● **TASK DESCRIPTION**: Copy out, exactly, the first line of the entries below and every line after it through the one containing "match users db".

[Excerpts from a dataset]
[Start of Attachment]

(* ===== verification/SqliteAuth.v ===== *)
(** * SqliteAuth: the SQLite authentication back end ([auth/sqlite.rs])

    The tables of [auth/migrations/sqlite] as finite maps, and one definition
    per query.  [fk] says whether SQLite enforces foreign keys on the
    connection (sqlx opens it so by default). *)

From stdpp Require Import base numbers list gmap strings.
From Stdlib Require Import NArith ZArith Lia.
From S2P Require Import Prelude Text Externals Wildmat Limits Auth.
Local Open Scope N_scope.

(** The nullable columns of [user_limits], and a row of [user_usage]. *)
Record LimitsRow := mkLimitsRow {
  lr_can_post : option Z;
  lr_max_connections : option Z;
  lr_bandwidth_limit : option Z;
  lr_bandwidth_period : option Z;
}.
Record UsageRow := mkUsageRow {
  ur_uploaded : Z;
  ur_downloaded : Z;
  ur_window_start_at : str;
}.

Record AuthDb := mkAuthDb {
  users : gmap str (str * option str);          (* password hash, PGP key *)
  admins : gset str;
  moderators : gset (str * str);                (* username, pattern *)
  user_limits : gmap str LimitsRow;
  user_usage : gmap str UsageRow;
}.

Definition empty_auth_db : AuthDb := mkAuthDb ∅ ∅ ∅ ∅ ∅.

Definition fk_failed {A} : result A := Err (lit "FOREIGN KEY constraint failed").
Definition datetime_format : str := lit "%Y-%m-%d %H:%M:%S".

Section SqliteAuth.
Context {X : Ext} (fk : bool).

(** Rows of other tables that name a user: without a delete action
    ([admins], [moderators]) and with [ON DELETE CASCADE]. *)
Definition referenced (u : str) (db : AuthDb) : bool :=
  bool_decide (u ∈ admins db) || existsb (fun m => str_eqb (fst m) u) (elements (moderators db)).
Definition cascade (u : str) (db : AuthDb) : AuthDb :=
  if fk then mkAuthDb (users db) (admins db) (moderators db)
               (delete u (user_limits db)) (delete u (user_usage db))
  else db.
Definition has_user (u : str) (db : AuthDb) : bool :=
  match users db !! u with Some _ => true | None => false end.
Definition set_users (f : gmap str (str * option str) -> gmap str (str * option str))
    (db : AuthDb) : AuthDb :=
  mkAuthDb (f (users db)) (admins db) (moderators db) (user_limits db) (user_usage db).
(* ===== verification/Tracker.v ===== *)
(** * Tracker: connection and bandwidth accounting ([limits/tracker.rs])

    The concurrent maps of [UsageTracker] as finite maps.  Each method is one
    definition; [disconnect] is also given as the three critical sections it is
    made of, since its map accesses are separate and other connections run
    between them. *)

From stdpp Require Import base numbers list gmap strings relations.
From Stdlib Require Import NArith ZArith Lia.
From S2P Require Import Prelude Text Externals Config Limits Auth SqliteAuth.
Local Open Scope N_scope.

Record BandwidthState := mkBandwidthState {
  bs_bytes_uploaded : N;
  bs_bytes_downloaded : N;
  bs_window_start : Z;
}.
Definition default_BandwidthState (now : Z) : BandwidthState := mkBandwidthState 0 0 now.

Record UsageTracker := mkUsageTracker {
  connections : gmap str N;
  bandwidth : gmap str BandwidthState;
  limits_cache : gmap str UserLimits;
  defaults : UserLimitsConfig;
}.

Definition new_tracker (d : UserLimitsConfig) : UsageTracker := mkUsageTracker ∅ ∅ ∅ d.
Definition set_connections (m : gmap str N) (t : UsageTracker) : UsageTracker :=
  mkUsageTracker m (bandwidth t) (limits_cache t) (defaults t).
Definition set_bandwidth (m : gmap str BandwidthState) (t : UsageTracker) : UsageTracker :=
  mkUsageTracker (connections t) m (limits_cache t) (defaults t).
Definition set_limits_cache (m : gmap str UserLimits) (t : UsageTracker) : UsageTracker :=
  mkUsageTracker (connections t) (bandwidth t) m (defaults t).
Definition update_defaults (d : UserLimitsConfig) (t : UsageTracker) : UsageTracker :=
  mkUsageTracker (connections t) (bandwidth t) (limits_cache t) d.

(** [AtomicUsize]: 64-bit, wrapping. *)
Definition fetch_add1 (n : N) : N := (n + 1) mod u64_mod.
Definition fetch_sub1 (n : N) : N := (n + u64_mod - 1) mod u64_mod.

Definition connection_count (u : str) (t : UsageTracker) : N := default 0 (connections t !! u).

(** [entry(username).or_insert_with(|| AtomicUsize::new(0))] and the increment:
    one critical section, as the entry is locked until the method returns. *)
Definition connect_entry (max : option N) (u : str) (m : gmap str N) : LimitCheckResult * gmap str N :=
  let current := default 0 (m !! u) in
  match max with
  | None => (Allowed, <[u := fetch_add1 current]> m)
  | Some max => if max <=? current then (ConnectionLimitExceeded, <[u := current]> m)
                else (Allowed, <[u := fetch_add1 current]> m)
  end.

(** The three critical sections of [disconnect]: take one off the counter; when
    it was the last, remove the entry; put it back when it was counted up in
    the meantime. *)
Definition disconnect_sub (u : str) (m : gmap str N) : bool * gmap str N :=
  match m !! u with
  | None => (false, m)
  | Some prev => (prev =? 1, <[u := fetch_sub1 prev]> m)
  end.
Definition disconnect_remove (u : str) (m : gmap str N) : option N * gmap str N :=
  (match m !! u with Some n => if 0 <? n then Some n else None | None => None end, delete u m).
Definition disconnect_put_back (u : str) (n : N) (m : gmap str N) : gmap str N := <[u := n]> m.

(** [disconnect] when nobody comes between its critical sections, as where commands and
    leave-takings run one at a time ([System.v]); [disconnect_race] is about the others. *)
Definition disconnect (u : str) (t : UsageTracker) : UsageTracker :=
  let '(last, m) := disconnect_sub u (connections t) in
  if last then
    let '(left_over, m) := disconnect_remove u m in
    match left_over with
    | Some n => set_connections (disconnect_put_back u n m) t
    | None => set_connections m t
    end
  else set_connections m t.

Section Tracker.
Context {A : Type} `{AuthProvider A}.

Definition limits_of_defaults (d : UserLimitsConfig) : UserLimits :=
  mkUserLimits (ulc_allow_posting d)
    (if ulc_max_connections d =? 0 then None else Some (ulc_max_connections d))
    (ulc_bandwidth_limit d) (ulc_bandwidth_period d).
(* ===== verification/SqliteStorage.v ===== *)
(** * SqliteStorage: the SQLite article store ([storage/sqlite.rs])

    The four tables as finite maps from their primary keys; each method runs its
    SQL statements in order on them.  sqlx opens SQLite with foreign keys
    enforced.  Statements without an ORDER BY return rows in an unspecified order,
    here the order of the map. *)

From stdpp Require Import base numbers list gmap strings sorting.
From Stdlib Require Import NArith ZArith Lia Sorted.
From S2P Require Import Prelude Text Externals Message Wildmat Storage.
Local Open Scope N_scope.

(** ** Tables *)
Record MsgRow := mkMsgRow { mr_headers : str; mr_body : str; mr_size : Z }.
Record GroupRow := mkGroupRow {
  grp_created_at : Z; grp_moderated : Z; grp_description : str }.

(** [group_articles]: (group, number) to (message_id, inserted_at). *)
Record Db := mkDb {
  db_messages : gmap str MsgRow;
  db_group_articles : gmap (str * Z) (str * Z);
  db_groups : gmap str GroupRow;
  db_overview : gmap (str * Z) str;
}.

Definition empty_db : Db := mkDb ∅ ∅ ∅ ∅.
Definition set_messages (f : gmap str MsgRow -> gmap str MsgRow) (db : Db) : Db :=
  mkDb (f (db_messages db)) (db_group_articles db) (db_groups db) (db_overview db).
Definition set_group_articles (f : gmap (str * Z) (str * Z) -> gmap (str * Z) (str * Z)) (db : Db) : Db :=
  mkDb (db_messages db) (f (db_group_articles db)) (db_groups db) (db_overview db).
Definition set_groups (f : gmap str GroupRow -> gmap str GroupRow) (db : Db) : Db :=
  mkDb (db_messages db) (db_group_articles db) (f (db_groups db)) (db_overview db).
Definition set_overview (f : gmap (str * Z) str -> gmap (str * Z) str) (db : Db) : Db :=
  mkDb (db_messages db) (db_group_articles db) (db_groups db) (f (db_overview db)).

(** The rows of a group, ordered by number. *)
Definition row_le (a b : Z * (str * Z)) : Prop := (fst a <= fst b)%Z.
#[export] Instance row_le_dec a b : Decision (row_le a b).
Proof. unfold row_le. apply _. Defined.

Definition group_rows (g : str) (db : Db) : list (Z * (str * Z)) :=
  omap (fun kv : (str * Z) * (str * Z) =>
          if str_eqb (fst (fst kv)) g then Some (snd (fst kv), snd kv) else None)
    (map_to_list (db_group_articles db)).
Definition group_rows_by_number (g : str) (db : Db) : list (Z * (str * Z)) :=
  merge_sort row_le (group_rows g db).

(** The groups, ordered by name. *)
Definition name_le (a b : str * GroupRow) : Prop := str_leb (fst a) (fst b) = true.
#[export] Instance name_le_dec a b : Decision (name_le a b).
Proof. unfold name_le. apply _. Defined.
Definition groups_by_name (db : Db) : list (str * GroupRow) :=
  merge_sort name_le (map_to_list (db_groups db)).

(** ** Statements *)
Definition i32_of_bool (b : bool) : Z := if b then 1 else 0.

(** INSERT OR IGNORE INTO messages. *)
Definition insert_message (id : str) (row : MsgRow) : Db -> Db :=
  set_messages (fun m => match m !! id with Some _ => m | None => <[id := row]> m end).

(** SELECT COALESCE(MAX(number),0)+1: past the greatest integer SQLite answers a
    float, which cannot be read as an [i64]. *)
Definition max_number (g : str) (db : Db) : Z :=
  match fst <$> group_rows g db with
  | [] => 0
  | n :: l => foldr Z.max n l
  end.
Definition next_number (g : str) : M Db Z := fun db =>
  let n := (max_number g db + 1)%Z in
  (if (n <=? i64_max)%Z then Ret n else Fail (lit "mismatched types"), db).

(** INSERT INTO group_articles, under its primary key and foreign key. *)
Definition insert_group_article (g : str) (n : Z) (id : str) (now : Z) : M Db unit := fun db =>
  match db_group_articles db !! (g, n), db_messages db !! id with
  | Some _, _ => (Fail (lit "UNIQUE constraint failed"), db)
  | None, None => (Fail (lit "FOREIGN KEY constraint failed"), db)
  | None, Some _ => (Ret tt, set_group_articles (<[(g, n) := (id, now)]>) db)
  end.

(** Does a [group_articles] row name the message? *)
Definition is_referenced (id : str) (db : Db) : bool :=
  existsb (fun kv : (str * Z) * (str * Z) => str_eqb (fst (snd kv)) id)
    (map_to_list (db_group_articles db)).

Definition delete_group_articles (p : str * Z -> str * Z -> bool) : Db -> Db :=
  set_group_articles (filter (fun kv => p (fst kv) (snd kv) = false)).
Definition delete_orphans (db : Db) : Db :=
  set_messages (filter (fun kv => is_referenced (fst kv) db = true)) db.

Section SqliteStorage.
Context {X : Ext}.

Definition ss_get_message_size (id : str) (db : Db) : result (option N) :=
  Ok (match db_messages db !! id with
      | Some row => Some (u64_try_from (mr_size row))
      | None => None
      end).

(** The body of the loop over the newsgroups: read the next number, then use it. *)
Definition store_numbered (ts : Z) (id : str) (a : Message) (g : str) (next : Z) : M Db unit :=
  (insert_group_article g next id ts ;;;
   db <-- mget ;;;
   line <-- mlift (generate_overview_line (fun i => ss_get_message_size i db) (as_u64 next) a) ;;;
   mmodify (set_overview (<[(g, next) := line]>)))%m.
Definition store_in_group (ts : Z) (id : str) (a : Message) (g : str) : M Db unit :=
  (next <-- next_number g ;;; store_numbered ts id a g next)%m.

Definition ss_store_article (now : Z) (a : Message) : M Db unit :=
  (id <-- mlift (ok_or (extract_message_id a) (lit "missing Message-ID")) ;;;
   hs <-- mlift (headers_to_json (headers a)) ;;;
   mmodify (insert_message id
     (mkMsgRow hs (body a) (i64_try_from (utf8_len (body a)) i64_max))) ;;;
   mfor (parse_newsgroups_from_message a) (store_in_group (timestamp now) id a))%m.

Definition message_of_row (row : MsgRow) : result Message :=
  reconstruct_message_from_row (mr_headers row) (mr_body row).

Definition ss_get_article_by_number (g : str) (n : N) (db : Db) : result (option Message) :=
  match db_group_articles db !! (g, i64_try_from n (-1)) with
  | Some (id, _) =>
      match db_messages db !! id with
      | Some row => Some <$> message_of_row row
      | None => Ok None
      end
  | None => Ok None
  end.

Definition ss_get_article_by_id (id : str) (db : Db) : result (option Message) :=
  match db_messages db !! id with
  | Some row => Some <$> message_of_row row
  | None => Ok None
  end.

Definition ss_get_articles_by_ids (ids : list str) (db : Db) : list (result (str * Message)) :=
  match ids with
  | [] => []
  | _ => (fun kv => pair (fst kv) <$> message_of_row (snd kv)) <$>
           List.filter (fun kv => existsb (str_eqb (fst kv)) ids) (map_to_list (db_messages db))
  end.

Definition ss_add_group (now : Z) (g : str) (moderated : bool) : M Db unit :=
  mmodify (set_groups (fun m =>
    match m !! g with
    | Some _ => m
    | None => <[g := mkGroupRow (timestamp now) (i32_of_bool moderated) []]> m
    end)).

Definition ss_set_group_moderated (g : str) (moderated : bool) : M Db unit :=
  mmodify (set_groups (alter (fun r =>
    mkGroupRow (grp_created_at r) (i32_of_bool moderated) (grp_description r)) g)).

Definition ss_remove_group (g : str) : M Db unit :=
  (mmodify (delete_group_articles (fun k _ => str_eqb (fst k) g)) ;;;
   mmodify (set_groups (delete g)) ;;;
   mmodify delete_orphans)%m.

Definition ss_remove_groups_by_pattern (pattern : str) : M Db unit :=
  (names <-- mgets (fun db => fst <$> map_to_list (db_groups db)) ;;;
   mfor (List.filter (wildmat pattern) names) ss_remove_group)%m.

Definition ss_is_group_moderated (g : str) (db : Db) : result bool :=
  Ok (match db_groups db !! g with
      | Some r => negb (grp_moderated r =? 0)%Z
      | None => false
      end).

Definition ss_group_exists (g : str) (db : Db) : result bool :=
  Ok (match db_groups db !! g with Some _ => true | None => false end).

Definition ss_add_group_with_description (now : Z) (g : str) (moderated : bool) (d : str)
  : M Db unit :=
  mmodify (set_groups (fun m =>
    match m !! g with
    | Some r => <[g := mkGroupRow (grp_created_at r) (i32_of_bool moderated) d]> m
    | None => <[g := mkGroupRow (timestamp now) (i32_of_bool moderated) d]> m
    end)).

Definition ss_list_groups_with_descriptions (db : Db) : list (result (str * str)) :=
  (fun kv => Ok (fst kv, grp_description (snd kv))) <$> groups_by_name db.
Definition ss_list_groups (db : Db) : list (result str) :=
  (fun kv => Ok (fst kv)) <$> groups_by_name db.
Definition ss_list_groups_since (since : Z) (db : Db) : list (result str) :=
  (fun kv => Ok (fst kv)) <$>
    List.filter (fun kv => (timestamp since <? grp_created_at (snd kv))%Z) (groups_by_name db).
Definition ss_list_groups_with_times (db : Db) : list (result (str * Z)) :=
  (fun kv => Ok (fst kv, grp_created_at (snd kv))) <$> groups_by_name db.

[End of Attachment]

● **YOUR RESPONSE**:
(* ===== verification/SqliteAuth.v ===== *)
(** * SqliteAuth: the SQLite authentication back end ([auth/sqlite.rs])

    The tables of [auth/migrations/sqlite] as finite maps, and one definition
    per query.  [fk] says whether SQLite enforces foreign keys on the
    connection (sqlx opens it so by default). *)

From stdpp Require Import base numbers list gmap strings.
From Stdlib Require Import NArith ZArith Lia.
From S2P Require Import Prelude Text Externals Wildmat Limits Auth.
Local Open Scope N_scope.

(** The nullable columns of [user_limits], and a row of [user_usage]. *)
Record LimitsRow := mkLimitsRow {
  lr_can_post : option Z;
  lr_max_connections : option Z;
  lr_bandwidth_limit : option Z;
  lr_bandwidth_period : option Z;
}.
Record UsageRow := mkUsageRow {
  ur_uploaded : Z;
  ur_downloaded : Z;
  ur_window_start_at : str;
}.

Record AuthDb := mkAuthDb {
  users : gmap str (str * option str);          (* password hash, PGP key *)
  admins : gset str;
  moderators : gset (str * str);                (* username, pattern *)
  user_limits : gmap str LimitsRow;
  user_usage : gmap str UsageRow;
}.

Definition empty_auth_db : AuthDb := mkAuthDb ∅ ∅ ∅ ∅ ∅.

Definition fk_failed {A} : result A := Err (lit "FOREIGN KEY constraint failed").
Definition datetime_format : str := lit "%Y-%m-%d %H:%M:%S".

Section SqliteAuth.
Context {X : Ext} (fk : bool).

(** Rows of other tables that name a user: without a delete action
    ([admins], [moderators]) and with [ON DELETE CASCADE]. *)
Definition referenced (u : str) (db : AuthDb) : bool :=
  bool_decide (u ∈ admins db) || existsb (fun m => str_eqb (fst m) u) (elements (moderators db)).
Definition cascade (u : str) (db : AuthDb) : AuthDb :=
  if fk then mkAuthDb (users db) (admins db) (moderators db)
               (delete u (user_limits db)) (delete u (user_usage db))
  else db.
Definition has_user (u : str) (db : AuthDb) : bool :=
  match users db !! u with Some _ => true | None => false end.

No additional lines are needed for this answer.